The Secretary of the Department of Labor (“Secretary”) brought a civil action on April 29, 2010, raising claims for breach of fiduciary duty under ERISA § 404(a)(1)(A) ; for engaging in prohibited transactions under ERISA § 406 ; for failure to monitor (against Bruister in his capacity as a corporate director of BAI) under ERISA § 404(a)(1)(A) ; and co-fiduciary liability under ERISA § 405. Two plan participants, Joel D. Rader2 and Vincent Sealy (“Sealy”), filed a civil action raising generally the same claims as the Secretary and seeking relief on behalf of the ESOP as a whole. The cases were consolidated and the district court conducted a 19–day bench trial during which it considered the testimony of 13 live witnesses,

823 F.3d 257

390 exhibits, and 42 depositions of 18 different witnesses.
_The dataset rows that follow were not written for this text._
Lemma lit_entrees_spec s t es : forall index secteur,
  lectures (disque s) = [] -> Forall entree_ok es ->
  (forall j e, es !! j = Some e ->
     slice t ((index + j) * TAILLE_ENTREE) TAILLE_ENTREE = encode_entree e) ->
  porte (contenu (disque s)) secteur es ->
  0 <= secteur -> secteur + total es <= blocs (desc (disque s)) -> blocs (desc (disque s)) < 2 ^ 63 ->
  lit_entrees t (length es) index secteur s = (s, inl (map restaure es, secteur + total es)).
Proof.
  induction es as [|e es IH]; intros index secteur Hl Hok Ht Hp H0 Hb Hm; cbn [length lit_entrees].
  { cbn [map total]. by rewrite Z.add_0_r. }
  apply Forall_cons in Hok as [He Hok]. cbn [porte total] in *. destruct Hp as [Hp1 Hp2].
  pose proof (total_positif es) as Htot.
  assert (slice t (index * TAILLE_ENTREE) TAILLE_ENTREE = encode_entree e) as ->.
  { rewrite <- (Ht 0%nat e) by done. by rewrite Nat.add_0_r. }
  destruct (champs_entree e He) as (-> & -> & ->). pose proof (eo_contenu e He) as Hc.
  set (n := Z.of_nat (length (octets e))) in *.
  assert (Z.of_nat (nb_secteurs (length (octets e))) = (n + SECTOR_SIZE - 1) / SECTOR_SIZE) as En
    by (rewrite nb_secteurs_Z; unfold SECTOR_SIZE; f_equal; lia).
  rewrite En in Hp2, Hb |- *.
  erewrite lie_pas with (x := n + SECTOR_SIZE).
  2:{ unfold plus64, SECTOR_SIZE. rewrite (proj2 (Z.leb_gt _ _)) by (unfold u64_max; lia). done. }
  assert (a_restaurer (chemin e) n (Some (meta e)) = true) as ->.
  { unfold a_restaurer. rewrite orb_true_r, andb_true_r. apply negb_true_iff, bool_decide_eq_false.
    apply He. }
  cbn [negb]. set (k := (n + SECTOR_SIZE - 1) / SECTOR_SIZE) in *.
  assert (0 <= k) as Hk by (rewrite <- En; lia).
  erewrite lie_pas with (x := [restaure e]).
  2:{ unfold restaure. destruct (meta e) as [[] mo ui gi] eqn:Em; cbn [dossier]; [done|].
      erewrite lie_pas by (apply lit_ok; [done|done|rewrite Z2Nat.id by done; lia]).
      cbn [fst snd]. rewrite Z2Nat.id, Z.eqb_refl by done. rewrite <- En, Nat2Z.id, Hp1.
      unfold n. rewrite Nat2Z.id, take_tampon. done. }
  erewrite lie_pas by (unfold plus64; rewrite (proj2 (Z.leb_gt _ _)) by (unfold u64_max; lia); done).
  erewrite lie_pas.
  2:{ apply IH; try done; try lia. intros j x Hj. rewrite <- (Ht (S j) x Hj).
      do 2 f_equal. lia. }
  cbn [map fst snd app]. unfold rend. do 3 f_equal. lia.
Qed.

End PersistanceProofs.
(* ===== verification/PersistanceSurete.v ===== *)
(** The persistent zone survives power loss: whatever the disk refuses and wherever the power
    goes, the zone holds the last snapshot committed or, when the power went during a
    synchronisation, that one or the new one, complete. *)

From S2P Require Import Prelude UpdateAb Bloc Persistance PersistanceProofs.

Module PersistanceSurete.
Import Persistance PersistanceProofs.
Open Scope os_scope.
#[local] Opaque ENTREES_MAX.

(** ** Writes *)

Definition lbas (ws : list (Z * list Z)) : list Z := map fst ws.

Lemma derniere_app ws1 ws2 lba v :
  derniere (ws1 ++ ws2) lba v = derniere ws2 lba (derniere ws1 lba v).
Proof. apply fold_left_app. Qed.

Lemma derniere_ailleurs ws lba v : lba ∉ lbas ws -> derniere ws lba v = v.
Proof.
  revert v. induction ws as [|w ws IH]; intros v H; [done|]. unfold derniere in *.
  cbn [lbas map] in H. rewrite not_elem_of_cons in H. destruct H as [Hw Hws].
  rewrite fold_left_cons_eq, (proj2 (Z.eqb_neq w.1 lba)) by congruence. by apply IH.
Qed.

Lemma elem_decoupe lba n donnees x :
  x ∈ lbas (decoupe lba n donnees) <-> lba <= x < lba + Z.of_nat n.
Proof.
  unfold lbas, decoupe, secteurs_choisis. rewrite map_map, list_elem_of_fmap. cbn [fst]. split.
  - intros (i & -> & Hi). apply elem_of_seq in Hi. lia.
  - intros Hx. exists (Z.to_nat (x - lba)). split; [lia|]. apply elem_of_seq. lia.
Qed.

Lemma derniere_decoupe lba n donnees x v :
  lba <= x < lba + Z.of_nat n ->
  derniere (decoupe lba n donnees) x v = slice donnees (512 * Z.to_nat (x - lba)) 512.
Proof.
  intros Hx. unfold decoupe, secteurs_choisis. induction n as [|n IH]; [lia|].
  rewrite seq_S, map_app, derniere_app. cbn [map Nat.add].
  unfold derniere at 1. cbn [fold_left fst snd].
  destruct (Z.eqb_spec (lba + Z.of_nat n) x) as [E|E].
  - replace (Z.to_nat (x - lba)) with n by lia. done.
  - apply IH. lia.
Qed.
(* ===== verification/EcritureDifferee.v ===== *)
(** The deferred write of the persistent tree: the policy of
    [src/fs/ecriture_differee_politique.rs] and the loop of the thread that applies it
    ([src/fs/ecriture_differee.rs]). Instants are milliseconds on 64 bits, generations count
    the changes noted by the file system. *)

From S2P Require Import Prelude.
From Stdlib Require Import Sorted.

Module EcritureDifferee.
Open Scope Z_scope.

Definition CALME_MS : Z := 1500.
Definition PLAFOND_MS : Z := 8000.
Definition ECHEC_MS : Z := 2000.
Definition ECHEC_MAX_MS : Z := 60000.
Definition PERIODE_MS : Z := 250.

Record Etat := mk_etat {
  ecrite : Z; vue : Z; vue_ms : Z; retard_depuis_ms : option Z; reprise_ms : Z; echec_ms : Z
}.
Definition neuf (generation : Z) : Etat := mk_etat generation generation 0 None 0 ECHEC_MS.

Definition saturating_sub (a b : Z) : Z := Z.max 0 (a - b).

Definition decide (e : Etat) (generation maintenant : Z) : Etat * bool :=
  if generation =? ecrite e then
    (mk_etat (ecrite e) generation (vue_ms e) None (reprise_ms e) (echec_ms e), false)
  else
    let nouvelle := negb (generation =? vue e) in
    let vm := if nouvelle then maintenant else vue_ms e in
    let depuis := default maintenant (retard_depuis_ms e) in
    let e := mk_etat (ecrite e) generation vm (Some depuis) (reprise_ms e) (echec_ms e) in
    (e, if maintenant <? reprise_ms e then false
        else (CALME_MS <=? saturating_sub maintenant vm) || (PLAFOND_MS <=? saturating_sub maintenant depuis)).

Definition reussie (e : Etat) (generation : Z) : Etat :=
  mk_etat generation (vue e) (vue_ms e)
    (if vue e =? generation then None else retard_depuis_ms e) 0 ECHEC_MS.

(** [None] is the overflow check. *)
Definition echouee (e : Etat) (maintenant : Z) : option Etat :=
  if u64_max <=? maintenant + echec_ms e then None
  else Some (mk_etat (ecrite e) (vue e) (vue_ms e) (retard_depuis_ms e)
               (maintenant + echec_ms e) (Z.min (echec_ms e * 2) ECHEC_MAX_MS)).

(** One turn of the thread: what it observes, and what the transaction answers if there is
    one. The boolean says whether there was one. *)
Record Tour := mk_tour { t_generation : Z; t_maintenant : Z; t_resultat : Z }.
Definition tour (e : Etat) (t : Tour) : option (Etat * bool) :=
  let '(e, b) := decide e (t_generation t) (t_maintenant t) in
  if negb b then Some (e, false)
  else if 0 <=? t_resultat t then Some (reussie e (t_generation t), true)
  else e ← echouee e (t_maintenant t); Some (e, true).

(** The turns of a run, with whether each made a transaction. *)
Fixpoint marche (e : Etat) (ts : list Tour) : option (Etat * list bool) :=
  match ts with
  | [] => Some (e, [])
  | t :: ts =>
      r ← tour e t; s ← marche r.1 ts; Some (s.1, r.2 :: s.2)
  end.
End EcritureDifferee.

(** The deferred write: a change waits a bounded time for its transaction, transactions keep
    their distance, and failures only slow the retries down to a bounded pace. *)

Module EcritureDiffereeProofs.
Import EcritureDifferee.
Open Scope Z_scope.

Definition avant (a b : Tour) : Prop := t_maintenant a <= t_maintenant b.
Definition chronologique (ts : list Tour) : Prop :=
  StronglySorted avant ts /\ Forall (fun t => 0 <= t_maintenant t) ts.

(** ** The invariant of the policy *)

(** [t] is the instant of the last turn. *)
Record borne (e : Etat) (t : Z) : Prop := {
  bo_vue : 0 <= vue_ms e <= t;
  bo_retard : forall d, retard_depuis_ms e = Some d -> 0 <= d <= t;
  bo_echec : ECHEC_MS <= echec_ms e <= ECHEC_MAX_MS;
  bo_reprise : 0 <= reprise_ms e <= t + ECHEC_MAX_MS
}.

(** [t] is the instant of the last transaction: until the pause is over or a new change was
    seen after [t], nothing can be written. *)
Definition repos (e : Etat) (t : Z) : Prop :=
  t + ECHEC_MS <= reprise_ms e \/
  (vue e = ecrite e /\ retard_depuis_ms e = None) \/
  (t <= vue_ms e /\ exists d, retard_depuis_ms e = Some d /\ t <= d).

Lemma borne_neuf g : borne (neuf g) 0.
Proof. split; cbn; unfold ECHEC_MS, ECHEC_MAX_MS; [lia|done|lia|lia]. Qed.

Lemma decide_borne e t g m e' b :
  borne e t -> t <= m -> decide e g m = (e', b) -> borne e' m.
Proof.
  intros [H1 H2 H3 H4] Ht E. unfold decide in E. destruct (g =? ecrite e); simplify_eq/=.
  { split; cbn; [lia|done|lia|lia]. }
  split; cbn; [destruct (negb _); lia| |lia|lia]. intros d [= <-].
  destruct (retard_depuis_ms e) as [d|] eqn:E; cbn; [|lia]. specialize (H2 d eq_refl). lia.
Qed.

Lemma tour_borne e t x e' b : borne e t -> t <= t_maintenant x -> tour e x = Some (e', b) -> borne e' (t_maintenant x).
Proof.
  intros H Ht E. unfold tour in E. destruct (decide e _ _) as [e1 d] eqn:Ed.
  apply (decide_borne _ _ _ _ _ _ H Ht) in Ed as [H1 H2 H3 H4]. unfold ECHEC_MS, ECHEC_MAX_MS in *.
  destruct d; cbn [negb] in E; [|by simplify_eq; split].
  destruct (0 <=? t_resultat x); simplify_eq/=.
  { split; cbn; unfold ECHEC_MS, ECHEC_MAX_MS; [lia| |lia|lia]. intros d. destruct (vue e1 =? _); [done|eauto]. }
  unfold echouee in E. destruct (_ <=? _); simplify_eq/=. split; cbn; unfold ECHEC_MS, ECHEC_MAX_MS in *; [lia|done|lia|lia].
Qed.

Lemma marche_borne ts : forall e t e' bs,
  borne e t -> Forall (fun x => t <= t_maintenant x) ts -> StronglySorted avant ts ->
  marche e ts = Some (e', bs) -> borne e' (from_option t_maintenant t (last ts)) /\ length bs = length ts.
Proof.
  induction ts as [|x ts IH]; intros e t e' bs H Hf Hs E; cbn [marche] in E; [by simplify_eq|].
  apply Forall_cons in Hf as [Hx Hf]. apply StronglySorted_inv in Hs as [Hs Hx'].
  destruct (tour e x) as [[e1 b]|] eqn:E1; cbn in E; [|done].
  destruct (marche e1 ts) as [[e2 bs2]|] eqn:E2; cbn in E; simplify_eq.
  pose proof (tour_borne _ _ _ _ _ H Hx E1) as H1.
  destruct (IH _ _ _ _ H1 Hx' Hs E2) as [H2 Hl]. split; [|cbn; lia].
  rewrite last_cons. by destruct (last ts).
Qed.
(* ===== verification/CollecteProofs.v ===== *)
(** The collection: the entries are exactly the nodes below the root whose path fits, parents
    before children, and a tree given up is given up whole. *)

From S2P Require Import Prelude Ramfs RamfsProofs RamfsOps RamfsChemins Bloc Persistance CacheJetable Collecte.
From stdpp Require Import strings.

Module CollecteProofs.
Import Ramfs RamfsProofs RamfsArbre RamfsOps RamfsChemins Collecte.
Import Persistance(CHEMIN_MAX).
Open Scope Z_scope.
Open Scope os_scope.

(** ** Relative paths as texts *)

Definition texte (cs : chemin) : list Z := drop 1 (imprime cs).

Lemma texte_cons c cs : texte (c :: cs) = c ++ imprime cs.
Proof. done. Qed.

Lemma texte_vide cs : Forall composant cs -> texte cs = [] -> cs = [].
Proof.
  intros Hc E. destruct cs as [|c cs]; [done|]. apply Forall_cons in Hc as [[H _] _].
  rewrite texte_cons in E. apply app_eq_nil in E as [-> _]. done.
Qed.

Lemma texte_snoc cs x : Forall composant cs -> chemin_enfant (texte cs) x = texte (cs ++ [x]).
Proof.
  intros Hc. unfold chemin_enfant. destruct (Nat.eqb_spec (length (texte cs)) 0) as [E|E].
  - apply nil_length_inv, texte_vide in E as ->; [|done]. unfold texte. cbn. by rewrite app_nil_r.
  - destruct cs as [|c cs]; [done|]. cbn [app]. rewrite !texte_cons, imprime_app, imprime_un.
    by rewrite <-app_assoc.
Qed.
It ruled in favor of the Secretary and/or Sealy on all claims. Perez, 54 F.Supp.3d at 648–81. It awarded $4,504,605.30 in “equitable restitution,” or damages, which is the amount it calculated the Defendants caused the ESOP to overpay for the BAI stock, computed as follows, id. at 678–79 :

It also held Bruister alone liable for $1,988,008.67 in prejudgment interest. Id. at 679–81. Of these amounts, the district court held BFLLC jointly and severally liable for $885,065.25 in damages and $390,604.12 in prejudgment interest, or $1,275,669.37 total. Id. at 681. Defendants timely appealed each case, the Secretary cross-appealed on the remedy, and all appeals were consolidated in this Court.

DISCUSSION

I. Sealy's Standing to Sue on Behalf of the ESOP

ERISA § 409(a), 29 U.S.C. § 1109(a), provides that a fiduciary who breaches a duty “shall be personally liable to make good to such plan any losses to the plan resulting from each such breach ... and shall be subject to such other equitable or remedial relief as the court may deem appropriate.” Both the...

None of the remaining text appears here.